§ **Task requirements**
Please repeat the lines below, exactly and only, from the one that holds "split; [reflexivity|]. split;" through the one that holds "Variable key : T -> nat.".

Start of Data extract

(** X7: [aggregate_while] returns a run of consecutive items starting at
    [start] and the index just after it.  Each item of the run met the
    condition on the items taken before it, and the run is as long as it
    can be: the item at the returned index, when there is one, fails the
    condition on the run. *)
Theorem aggregate_while_takes_a_run {T : Type} (items : list T) (start : nat)
        (condition : list T -> T -> bool) :
  let aggregate := fst (IterablesRest.aggregate_while items start condition) in
  let index := snd (IterablesRest.aggregate_while items start condition) in
  index = start + List.length aggregate
  /\ aggregate = firstn (List.length aggregate) (skipn start items)
  /\ (forall k item,
         nth_error aggregate k = Some item ->
         condition (firstn k aggregate) item = true)
  /\ (forall item,
         nth_error items index = Some item ->
         condition aggregate item = false).
Proof.
  unfold IterablesRest.aggregate_while.
  destruct (aggregate_loop_spec condition (skipn start items) [] start)
    as [taken [Hloop [Hfirst [Hacc Hstop]]]].
  rewrite Hloop. simpl.
  split; [reflexivity|]. split; [exact Hfirst|]. split; [exact Hacc|].
  intros item Hitem. apply Hstop.
  rewrite nth_error_skipn. exact Hitem.
Qed.

(** ** Sorted values *)

Section SortedValues.

Variable T : Type.
Variable truthy : T -> bool.
Variable key : T -> nat.

Lemma goes_first_in_order (reverse : bool) (y x : T) :
  IterablesRest.goes_first T key reverse y x = true ->
  in_order key reverse y x.
Proof.
  unfold IterablesRest.goes_first, in_order.
  destruct reverse; intros H; apply Nat.ltb_lt in H; lia.
Qed.

Lemma not_goes_first_in_order (reverse : bool) (y x : T) :
  IterablesRest.goes_first T key reverse y x = false ->
  in_order key reverse x y.
Proof.
  unfold IterablesRest.goes_first, in_order.
  destruct reverse; intros H; apply Nat.ltb_ge in H; lia.
Qed.

Lemma in_order_trans (reverse : bool) (a b c : T) :
  in_order key reverse a b -> in_order key reverse b c ->
  in_order key reverse a c.
Proof. unfold in_order. destruct reverse; lia. Qed.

End of Data extract

§ **Expected output**
  split; [reflexivity|]. split; [exact Hfirst|]. split; [exact Hacc|].
  intros item Hitem. apply Hstop.
  rewrite nth_error_skipn. exact Hitem.
Qed.

(** ** Sorted values *)

Section SortedValues.

Variable T : Type.
Variable truthy : T -> bool.
Variable key : T -> nat.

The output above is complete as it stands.